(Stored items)
(** The computation behind [self._restricted_simplices[faces_dim]]. *)
Definition restricted_simplices (T : Triangulation) (faces_dim : Z)
  : result (list (gset (gset Z))) :=
  let full_simp := (λ s : list Z, (list_to_set s : gset Z)) <$> _simplices T in
  let faces_pts :=
    (λ face : list (list Z), filter (λ pt, is_Some (_pts_dict T !! pt)) face) <$>
      poly_faces_points (polytope T) faces_dim in
  result_bind (result_mapM (face_indices T) faces_pts)
    (λ faces_inds, Ok (restrict_to_face faces_dim full_simp <$> faces_inds)).

(** [np.array(sorted(sorted(s) for s in out))], with [out] the union of
    the sets in [restricted] *)
Definition restricted_output (restricted : list (gset (gset Z)))
  : list (list Z) :=
  let out : gset (gset Z) := ⋃ restricted in
  sorted_tuples ((λ s : gset Z, sorted_ints (elements s)) <$> elements out).

(** Simplices restricted to the faces of dimension [faces_dim], as the
    sorted array [simplices(on_faces_dim=faces_dim)] returns. *)
Definition simplices_on_faces (faces_dim : Z) : M Triangulation (list (list Z)) :=
  λ T,
  if bool_decide (faces_dim < 0) || bool_decide (dim T < faces_dim)
  then (Raise (ValueError msg_face_dim), T)
  else
    match _restricted_simplices T !! faces_dim with
    | Some restricted => (Ok (restricted_output restricted), T)
    | None =>
        match restricted_simplices T faces_dim with
        | Ok restricted =>
            (Ok (restricted_output restricted),
             set_restricted_simplices
               (<[faces_dim := restricted]> (_restricted_simplices T)) T)
        | Raise e => (Raise e, T)
        | OutOfFuel => (OutOfFuel, T)
        end
    end.

(** Lexicographic order on tuples of tuples, for [sorted(orbit)]. *)
Fixpoint triang_leb (a b : list (list Z)) : bool :=
  match a, b with
  | [], _ => true
  | _ :: _, [] => false
  | x :: a', y :: b' =>
      if bool_decide (x = y) then triang_leb a' b' else tuple_leb x y
  end.
Definition triang_le (a b : list (list Z)) : Prop := triang_leb a b = true.
#[global] Instance triang_le_dec : RelDecision triang_le.
Proof. intros a b. unfold triang_le. apply _. Defined.

(** An automorphism after re-indexing: a dictionary, or [None] when it
    was discarded. *)
Definition auto_getitem (auto : option (gmap Z Z)) (i : Z) : result Z :=
  match auto with
  | Some d => dict_getitem d i
  | None => Raise TypeError
  end.

(** [apply_auto(auto)] on the simplices [simps] *)
Definition apply_auto (simps : list (list Z)) (auto : option (gmap Z Z))
  : result (list (list Z)) :=
  rows ← result_mapM (λ s, img ← result_mapM (auto_getitem auto) s;
                           Ok (sorted_ints img)) simps;
  Ok (sorted_tuples rows).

PROBLEM>
Return a copy of each line in the entries that carries the string "None".

ANSWER SPACE>
    | None =>
(** An automorphism after re-indexing: a dictionary, or [None] when it
  | None => Raise TypeError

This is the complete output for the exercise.